The more defensible present claim is therefore:

Third-party payment is a major structural contributor to weakened price discipline in U.S. healthcare, operating alongside supplier market power, institutional complexity, and limited competition in many medical markets.

Third, the Starbucks analogy in the original post should be read narrowly. It illustrates the incentive problem created when consumers receive services while bearing only a small fraction of the visible price. It does not adequately model healthcare as a whole. Emergency treatment, complex illness, clinician-directed care, hospital concentration, and insurance risk pooling make healthcare fundamentally different from ordinary discretionary purchases.

Fourth, the RAND Health Insurance Experiment should also be interpreted carefully.

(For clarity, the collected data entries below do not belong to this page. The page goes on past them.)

(** * A shallow embedding of the step-6 interpreter (evaluator and core library)

    The development follows [src/step6_file.ts] (the evaluator [eval_] and
    [eval_ast]) and [src/core.ts] (the table [ns] of native operations).

    JavaScript objects have an identity that [===] observes.  Every Value
    therefore carries the identity [oid] of the object that holds it.  The
    two kinds of object that are mutated after construction (the slot of an
    atom, the bindings of an environment frame) live in an explicit heap;
    all other objects are immutable and are represented by their contents. *)

From Stdlib Require Import ZArith QArith Qround Ascii String Lia.
From stdpp Require Import gmap strings list.

Close Scope Q_scope.
Set Warnings "-register-all".
Local Open Scope string_scope.
Local Open Scope list_scope.

(** ** Numbers *)

(** The payload of an [int] Value is a JavaScript number, a double.  The
    numbers this program can build are integers, the two infinities, the
    negative zero and NaN: the reader yields integers, [+], [-] and [*]
    keep integers integers, and [/] applies [Math.floor] to its quotient.
    [Fin 0] is the positive zero. *)
Inductive Number : Type :=
  | Fin (z : Z)
  | NegZero
  | Infinity (negative : bool)
  | NaN.

Coercion Fin : Z >-> Number.
Bind Scope Z_scope with Number.

(** A double that need not be an integer: the quotient [a / b] before
    [Math.floor].  [Dyadic m e] is the number [m * 2^e], with [m ≠ 0]. *)
Inductive Double : Type :=
  | Dyadic (m e : Z)
  | DZero (negative : bool)
  | DInfinity (negative : bool)
  | DNaN.

Module number.

(** [Number.MAX_SAFE_INTEGER] and [Number.isSafeInteger]: up to 2^53 - 1
    every integer is a double, and the sum, difference or product of two
    doubles is exact whenever it falls in that range. *)
Definition MAX_SAFE_INTEGER : Z := 9007199254740991.

Definition safe_integer (z : Z) : Prop :=
  (- MAX_SAFE_INTEGER <= z <= MAX_SAFE_INTEGER)%Z.

Definition negative (x : Number) : bool :=
  match x with
  | Fin z => Z.ltb z 0
  | NegZero => true
  | Infinity s => s
  | NaN => false
  end.

Definition magnitude (x : Number) : Z :=
  match x with Fin z => Z.abs z | _ => 0%Z end.

Definition is_zero (x : Number) : bool :=
  match x with Fin z => Z.eqb z 0 | NegZero => true | _ => false end.

(** [x + y], [x - y] and [x * y].  On two integers the result is the exact
    integer: that is what the doubles compute as long as the operands and
    the result are safe integers; beyond that range the doubles round to 53
    bits and the model does not follow them.  The special values follow
    IEEE 754: the sign of a zero result, [Infinity - Infinity = NaN],
    [0 * Infinity = NaN]. *)
Definition add (x y : Number) : Number :=
  match x, y with
  | NaN, _ | _, NaN => NaN
  | Infinity s, Infinity s' => if Bool.eqb s s' then Infinity s else NaN
  | Infinity s, _ | _, Infinity s => Infinity s
  | NegZero, NegZero => NegZero
  | NegZero, Fin b => Fin b
  | Fin a, NegZero => Fin a
  | Fin a, Fin b => Fin (a + b)
  end.

Definition sub (x y : Number) : Number :=
  match x, y with
  | NaN, _ | _, NaN => NaN
  | Infinity s, Infinity s' => if Bool.eqb s s' then NaN else Infinity s
  | Infinity s, _ => Infinity s
  | _, Infinity s => Infinity (negb s)
  | NegZero, NegZero => Fin 0
  | NegZero, Fin b => if Z.eqb b 0 then NegZero else Fin (- b)
  | Fin a, NegZero => Fin a
  | Fin a, Fin b => Fin (a - b)
  end.

Definition mul (x y : Number) : Number :=
  match x, y with
  | NaN, _ | _, NaN => NaN
  | Infinity s, _ =>
      if is_zero y then NaN else Infinity (xorb s (negative y))
  | _, Infinity s =>
      if is_zero x then NaN else Infinity (xorb (negative x) s)
  | Fin a, Fin b =>
      if Z.eqb (a * b) 0
      then (if xorb (Z.ltb a 0) (Z.ltb b 0) then NegZero else Fin 0)
      else Fin (a * b)
  | NegZero, Fin b => if Z.ltb b 0 then Fin 0 else NegZero
  | Fin a, NegZero => if Z.ltb a 0 then Fin 0 else NegZero
  | NegZero, NegZero => Fin 0
  end.

(** The order of two numbers; [None] when one of them is NaN, which makes
    every comparison false.  The two zeros are equal. *)
Definition compare (x y : Number) : option comparison :=
  match x, y with
  | NaN, _ | _, NaN => None
  | Infinity s, Infinity s' =>
      Some (if Bool.eqb s s' then Eq else if s then Lt else Gt)
  | Infinity s, _ => Some (if s then Lt else Gt)
  | _, Infinity s => Some (if s then Gt else Lt)
  | Fin a, Fin b => Some (a ?= b)%Z
  | Fin a, NegZero => Some (a ?= 0)%Z
  | NegZero, Fin b => Some (0 ?= b)%Z
  | NegZero, NegZero => Some Eq
  end.

(** [x < y], [x <= y], [x > y], [x >= y] *)
Definition lt (x y : Number) : bool :=
  match compare x y with Some Lt => true | _ => false end.
Definition le (x y : Number) : bool :=
  match compare x y with Some Gt | None => false | _ => true end.
Definition gt (x y : Number) : bool :=
  match compare x y with Some Gt => true | _ => false end.
Definition ge (x y : Number) : bool :=
  match compare x y with Some Lt | None => false | _ => true end.

(** [x === y] on two numbers: NaN differs from every number, itself
    included, and the two zeros are equal. *)
Definition strict_equal (x y : Number) : bool :=
  match x, y with
  | Fin a, Fin b => Z.eqb a b
  | Fin a, NegZero | NegZero, Fin a => Z.eqb a 0
  | NegZero, NegZero => true
  | Infinity s, Infinity s' => Bool.eqb s s'
  | _, _ => false
  end.

(** [a / b] on two positive integers: the double nearest to the exact
    quotient, ties to the even mantissa, as [(m, e)] for [m * 2^e].  The
    exponent [e] is chosen so that the mantissa [m] has 53 bits, and is not
    taken below -1074, where the doubles end. *)
Definition scale (a b e : Z) : Z * Z :=
  if (e <? 0)%Z then (a * 2 ^ (- e), b)%Z else (a, b * 2 ^ e)%Z.

Definition nearest (a b : Z) : Z * Z :=
  let e0 := (Z.log2 a - Z.log2 b - 52)%Z in
  let e1 := if (fst (scale a b e0) / snd (scale a b e0) <? 2 ^ 52)%Z
            then (e0 - 1)%Z else e0 in
  let e := Z.max e1 (-1074) in
  let n := fst (scale a b e) in
  let d := snd (scale a b e) in
  let m := (n / d)%Z in
  let r := (n mod d)%Z in
  let up := (d <? 2 * r)%Z || ((d =? 2 * r)%Z && Z.odd m) in
  (if up then (m + 1)%Z else m, e).

End number.

(** [a / b] on two numbers, and [Math.floor]. *)
Definition quotient (x y : Number) : Double :=
  match x, y with
  | NaN, _ | _, NaN => DNaN
  | Infinity _, Infinity _ => DNaN
  | Infinity s, _ => DInfinity (xorb s (number.negative y))
  | _, Infinity s => DZero (xorb (number.negative x) s)
  | _, _ =>
      let a := number.magnitude x in
      let b := number.magnitude y in
      let s := xorb (number.negative x) (number.negative y) in
      if Z.eqb b 0 then (if Z.eqb a 0 then DNaN else DInfinity s)
      else if Z.eqb a 0 then DZero s
      else
        let (m, e) := number.nearest a b in
        if Z.eqb m 0 then DZero s
        else if (0 <=? e)%Z && (2 ^ 1024 <=? m * 2 ^ e)%Z then DInfinity s
        else Dyadic (if s then (- m)%Z else m) e
  end.

Definition Math_floor (q : Double) : Number :=
  match q with
  | Dyadic m e => Fin (if (e <? 0)%Z then m / 2 ^ (- e) else m * 2 ^ e)
  | DZero s => if s then NegZero else Fin 0
  | DInfinity s => Infinity s
  | DNaN => NaN
  end.

(** ** Values *)

Definition oid := nat.

(** [class Env { data; outer }]: the chain of [outer] links never changes
    after construction, the bindings [data] are stored in the heap under
    the index [frame]. *)
Inductive Env : Type :=
  | EnvRef (frame : nat) (outer : option Env).

Definition frame_of (e : Env) : nat := match e with EnvRef f _ => f end.
Definition outer_of (e : Env) : option Env := match e with EnvRef _ o => o end.

(** [MalType]: one constructor per value of the [type] field.  [Undefined]
    is the JavaScript [undefined] that a variable of static type [MalType]
    holds after an out-of-range array read or a missing argument.  For a
    function, [r] is the identity of the record stored in [value], whose
    [type] is ['native'] or ['mal']. *)
Inductive MalType : Type :=
  | Undefined
  | MalNil (o : oid)
  | MalBool (o : oid) (value : bool)
  | MalInt (o : oid) (value : Number)
  | MalStr (o : oid) (value : string)
  | MalSym (o : oid) (value : string)
  | MalKey (o : oid) (value : string)
  | MalList (o : oid) (value : list MalType)
  | MalVec (o : oid) (value : list MalType)
  | MalMap (o : oid) (value : list (string * MalType))
  | MalAtom (o : oid)
  | MalFnNative (o r : oid) (name : string)
  | MalFnMal (o r : oid) (env : Env) (params ast : MalType).

Inductive Tag : Type :=
  | t_nil | t_bool | t_int | t_str | t_sym | t_key
  | t_list | t_vec | t_map | t_atom | t_fn.

Definition Tag_eqb (x y : Tag) : bool :=
  match x, y with
  | t_nil, t_nil | t_bool, t_bool | t_int, t_int | t_str, t_str
  | t_sym, t_sym | t_key, t_key | t_list, t_list | t_vec, t_vec
  | t_map, t_map | t_atom, t_atom | t_fn, t_fn => true
  | _, _ => false
  end.

(** [v.type]; [None] where the property read itself throws. *)
Definition type_of (v : MalType) : option Tag :=
  match v with
  | Undefined => None
  | MalNil _ => Some t_nil
  | MalBool _ _ => Some t_bool
  | MalInt _ _ => Some t_int
  | MalStr _ _ => Some t_str
  | MalSym _ _ => Some t_sym
  | MalKey _ _ => Some t_key
  | MalList _ _ => Some t_list
  | MalVec _ _ => Some t_vec
  | MalMap _ _ => Some t_map
  | MalAtom _ => Some t_atom
  | MalFnNative _ _ _ | MalFnMal _ _ _ _ _ => Some t_fn
  end.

RAND found that exposing consumers to more cost sharing reduced their use of healthcare, but reduced highly effective and less-effective care in roughly equal proportions. That finding is a serious warning against the simple prescription that higher deductibles or copays, by themselves, will selectively remove waste.

However, RAND did not test the broader institutional reform suggested by my underlying argument. It did not test a healthcare market redesigned around:

- meaningful consumer price responsibility where care is genuinely shoppable;
- transparent and usable price information before treatment;
- comparable quality information;
- provider competition for informed consumer demand;
- better purchasing and network design before emergency need arises; and
- protections or institutional purchasing mechanisms for emergency and non-shoppable care.

The relevant distinction is between merely charging patients more inside the existing information-poor system, and creating a system in which consumers and purchasers have both the incentive and the information needed to choose higher-value care.

Fifth, one statistic in the original post was misstated. The RAND finding was that privately insured patients’ hospital prices averaged approximately 247% of what Medicare would have paid in its 2018 analysis. That is not the same as saying private insurers paid 247% more than Medicare.

Sixth, the statement that the Congressional Budget Office projected federal healthcare spending alone would consume 30% of GDP by 2030 was incorrect and should be withdrawn. Federal healthcare spending is a serious long-term fiscal issue, but that specific claim should not remain in the public record.

Seventh, the original post described insurers as effectively the only governor of healthcare demand. That is also too simple. Insurers do constrain utilization and negotiate some prices, but government payment rules, provider capacity, employer benefit design, clinical decision-making, networks, formularies, regulation, and patient cost exposure all participate in the control structure. Insurers are part of the system, not a complete solution to it.

The underlying concern remains valid: the United States spends far more on healthcare than comparable wealthy countries while achieving weak outcomes on many measures. The original post was right to focus on distorted market discipline, but it overstated that explanation as though it operated alone.

My corrected view is this:

The U.S. healthcare system sustains excessive prices in part because third-party payment weakens ordinary consumer price discipline and suppresses demand for usable price-and-quality comparison. A serious reform agenda would need to restore meaningful value selection where care is shoppable, while also confronting provider concentration, price opacity, administrative fragmentation, drug-pricing structures, and the special problems of emergency and non-shoppable care.

This healthcare-economics post was exploratory and separate from my later PV-PP framework research. It should not be read as a statement of current PV-PP doctrine.